Stored data
(** * Tobacco & mortality dashboard (app.py): data pipeline

    A shallow embedding of the data-transformation pipeline of [app.py]:
    the two loaders, the grouped means, the top-5 selections, the linear
    forecast loop and the assembling script.

    Modelling conventions.
    - A DataFrame is the list of its rows, in row order.
    - A nullable cell is an [option]: [None] is pandas' NaN / missing value.
    - float64 numbers are modelled by exact rationals ([Q]); numeric results
      are stated up to [==] ([Qeq]).  Rounding is therefore not modelled:
      a value given here is the one the float64 computation approximates.
    - An integer column is int64; the cast to it wraps.
    - A raised Python exception is the [Err] case of [result]; the script has
      no [try]/[except], so an error propagates through every later step.
    - pandas and numpy calls ([isin], [astype], [groupby(..).mean()],
      [nlargest], [Series.mean], [np.polyfit] of degree 1) are modelled by
      what the libraries compute for the call as written in [app.py]. *)

From Stdlib Require Import String Ascii.
From Stdlib Require Import List Bool Arith ZArith QArith Qfield Qround.
From Stdlib Require Import Permutation Sorted Lia Lqa.
From Stdlib Require DecimalString DecimalZ.
Import ListNotations.

Local Open Scope string_scope.
Local Open Scope list_scope.
Local Open Scope Q_scope.

(** ** Exceptions and the error monad *)

Inductive error : Type :=
| IntCastingNaNError   (* astype(int) on a missing value *)
| TypeError            (* np.polyfit on an empty vector *)
| LinAlgError.         (* the SVD inside np.polyfit did not converge *)

Inductive result (A : Type) : Type :=
| Ok (a : A)
| Err (e : error).

Arguments Ok {A} a.
Arguments Err {A} e.

Definition bind {A B : Type} (r : result A) (k : A -> result B) : result B :=
  match r with
  | Ok a => k a
  | Err e => Err e
  end.

Notation "x <- c ;; k" := (bind c (fun x => k))
  (at level 61, c at next level, right associativity).

Fixpoint mapM {A B : Type} (f : A -> result B) (l : list A) : result (list B) :=
  match l with
  | [] => Ok []
  | a :: t => b <- f a ;; bs <- mapM f t ;; Ok (b :: bs)
  end.

(** ** Data model *)

(** One row of the spreadsheet as [pd.read_excel] yields it. *)
Record RawRow : Type := mkRawRow {
  setting        : option string;
  date           : option Q;
  subgroup       : option string;
  raw_indicator  : option string;     (* column indicator_name *)
  estimate       : option Q;
  raw_iso3       : option string;     (* column iso3 *)
  raw_wbincome   : option string      (* column wbincome2024 / wbincome2023 *)
}.

(** One row of a loaded frame.  [value] is the renamed [estimate] column:
    [prevalence] in the tobacco frame, [mortality] in the mortality frame.
    [wbincome] is [wbincome2024] (tobacco) or [wbincome2023] (mortality). *)
Record Row : Type := mkRow {
  country        : option string;
  year           : Z;
  sex            : option string;
  indicator_name : option string;
  value          : option Q;
  iso3           : option string;
  wbincome       : option string
}.

(** ** Loaders *)

(** [Series.isin(values)]: a missing cell is in no list of strings. *)
Definition isin (c : option string) (values : list string) : bool :=
  match c with
  | Some s => existsb (String.eqb s) values
  | None => false
  end.

(** An int64 holds the integers from -2^63 to 2^63 - 1; a cast to it keeps
    the low 64 bits (two's complement). *)
Definition wrap_int64 (z : Z) : Z :=
  ((z + 2 ^ 63) mod 2 ^ 64 - 2 ^ 63)%Z.

(** [astype(int)] on one numeric cell: truncation toward zero into an
    int64, wrapping silently outside its range; a missing value raises. *)
Definition astype_int (c : option Q) : result Z :=
  match c with
  | Some q => Ok (wrap_int64 (Z.quot (Qnum q) (Z.pos (Qden q))))
  | None => Err IntCastingNaNError
  end.

(** [rename(columns=...)] followed by [assign(year=d.year.astype(int))]
    on one retained row. *)
Definition normalize (r : RawRow) : result Row :=
  y <- astype_int (date r) ;;
  Ok {| country := setting r;
        year := y;
        sex := subgroup r;
        indicator_name := raw_indicator r;
        value := estimate r;
        iso3 := raw_iso3 r;
        wbincome := raw_wbincome r |}.

Definition keep (indicators : list string) (r : RawRow) : bool :=
  isin (raw_indicator r) indicators && isin (subgroup r) ["Male"; "Female"].

(** [path] stands for the sheet read from it. *)
Definition load_tobacco (path : list RawRow) (indicators : list string)
  : result (list Row) :=
  let df := filter (keep indicators) path in
  mapM normalize df.

Definition mortality_indicator : string :=
  "2.A.05 Tracheal, bronchus, and lung cancer incidence (age standardized) (per 100 000 population)".

Definition load_mortality (path : list RawRow) : result (list Row) :=
  let indicators := [mortality_indicator] in
  let df := filter (keep indicators) path in
  mapM normalize df.

(** ** Aggregator: [groupby(keys, as_index=False).<col>.mean()] *)

(** What a group key needs: equality and the order the groups are sorted
    by ([groupby] sorts its groups by key). *)
Class Key (K : Type) : Type := {
  key_eqb : K -> K -> bool;
  key_leb : K -> K -> bool
}.

#[export] Instance string_Key : Key string :=
  {| key_eqb := String.eqb; key_leb := String.leb |}.

#[export] Instance Z_Key : Key Z :=
  {| key_eqb := Z.eqb; key_leb := Z.leb |}.

(** A list of key columns is compared lexicographically. *)
#[export] Instance pair_Key {A B : Type} `{Key A} `{Key B} : Key (A * B) :=
  {| key_eqb := fun p q => key_eqb (fst p) (fst q) && key_eqb (snd p) (snd q);
     key_leb := fun p q =>
       if key_eqb (fst p) (fst q) then key_leb (snd p) (snd q)
       else key_leb (fst p) (fst q) |}.

(** The key columns used by the script.  A row with a missing key cell has
    no key: [groupby] (dropna=True) leaves it out. *)
Definition by_country (r : Row) : option string := country r.

Definition by_wbincome (r : Row) : option string := wbincome r.

Definition by_country_iso3 (r : Row) : option (string * string) :=
  match country r, iso3 r with
  | Some c, Some i => Some (c, i)
  | _, _ => None
  end.

Definition by_year_sex (r : Row) : option (Z * string) :=
  match sex r with
  | Some s => Some (year r, s)
  | None => None
  end.

Definition Qsum (l : list Q) : Q := fold_left Qplus l 0.

Definition Qlen {A : Type} (l : list A) : Q := inject_Z (Z.of_nat (length l)).

Section GroupBy.
Context {K : Type} `{Key K}.

(** First occurrences, in order of appearance. *)
Fixpoint unique (l : list K) : list K :=
  match l with
  | [] => []
  | k :: t => k :: filter (fun k' => negb (key_eqb k k')) (unique t)
  end.

Fixpoint insert_key (k : K) (l : list K) : list K :=
  match l with
  | [] => [k]
  | h :: t => if key_leb k h then k :: l else h :: insert_key k t
  end.

Definition sort_keys (l : list K) : list K := fold_right insert_key [] l.

Definition present_keys (byKey : Row -> option K) (df : list Row) : list K :=
  flat_map (fun r => match byKey r with Some k => [k] | None => [] end) df.

(** The group labels: the distinct keys of the frame, sorted. *)
Definition group_keys (byKey : Row -> option K) (df : list Row) : list K :=
  sort_keys (unique (present_keys byKey df)).

(** Per label: the running sum and the number of non-missing values. *)
Fixpoint bump (k : K) (v : Q) (acc : list (K * (Q * nat)))
  : list (K * (Q * nat)) :=
  match acc with
  | [] => []
  | (k', (s, n)) :: t =>
      if key_eqb k k' then (k', (s + v, S n)) :: t
      else (k', (s, n)) :: bump k v t
  end.

(** One row of the single pass: rows without a key and missing values
    are skipped. *)
Definition group_mean_step (byKey : Row -> option K)
           (acc : list (K * (Q * nat))) (r : Row) : list (K * (Q * nat)) :=
  match byKey r, value r with
  | Some k, Some v => bump k v acc
  | _, _ => acc
  end.

Definition group_mean (byKey : Row -> option K) (df : list Row)
  : list (K * (Q * nat)) :=
  fold_left (group_mean_step byKey) df
            (map (fun k => (k, (0, 0%nat))) (group_keys byKey df)).

(** A label that saw no value gets NaN. *)
Definition finish (e : K * (Q * nat)) : K * option Q :=
  let '(k, (s, n)) := e in
  (k, if (n =? 0)%nat then None else Some (s / inject_Z (Z.of_nat n))).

*The task*: Copy word for word the stretch of entries above from the line that has "Record RawRow : Type" through the line that has "Definition keep (indicators", both ends included, and nothing outside it.

*Result of the task*:
Record RawRow : Type := mkRawRow {
  setting        : option string;
  date           : option Q;
  subgroup       : option string;
  raw_indicator  : option string;     (* column indicator_name *)
  estimate       : option Q;
  raw_iso3       : option string;     (* column iso3 *)
  raw_wbincome   : option string      (* column wbincome2024 / wbincome2023 *)
}.

(** One row of a loaded frame.  [value] is the renamed [estimate] column:
    [prevalence] in the tobacco frame, [mortality] in the mortality frame.
    [wbincome] is [wbincome2024] (tobacco) or [wbincome2023] (mortality). *)
Record Row : Type := mkRow {
  country        : option string;
  year           : Z;
  sex            : option string;
  indicator_name : option string;
  value          : option Q;
  iso3           : option string;
  wbincome       : option string
}.

(** ** Loaders *)

(** [Series.isin(values)]: a missing cell is in no list of strings. *)
Definition isin (c : option string) (values : list string) : bool :=
  match c with
  | Some s => existsb (String.eqb s) values
  | None => false
  end.

(** An int64 holds the integers from -2^63 to 2^63 - 1; a cast to it keeps
    the low 64 bits (two's complement). *)
Definition wrap_int64 (z : Z) : Z :=
  ((z + 2 ^ 63) mod 2 ^ 64 - 2 ^ 63)%Z.

(** [astype(int)] on one numeric cell: truncation toward zero into an
    int64, wrapping silently outside its range; a missing value raises. *)
Definition astype_int (c : option Q) : result Z :=
  match c with
  | Some q => Ok (wrap_int64 (Z.quot (Qnum q) (Z.pos (Qden q))))
  | None => Err IntCastingNaNError
  end.

(** [rename(columns=...)] followed by [assign(year=d.year.astype(int))]
    on one retained row. *)
Definition normalize (r : RawRow) : result Row :=
  y <- astype_int (date r) ;;
  Ok {| country := setting r;
        year := y;
        sex := subgroup r;
        indicator_name := raw_indicator r;
        value := estimate r;
        iso3 := raw_iso3 r;
        wbincome := raw_wbincome r |}.

Definition keep (indicators : list string) (r : RawRow) : bool :=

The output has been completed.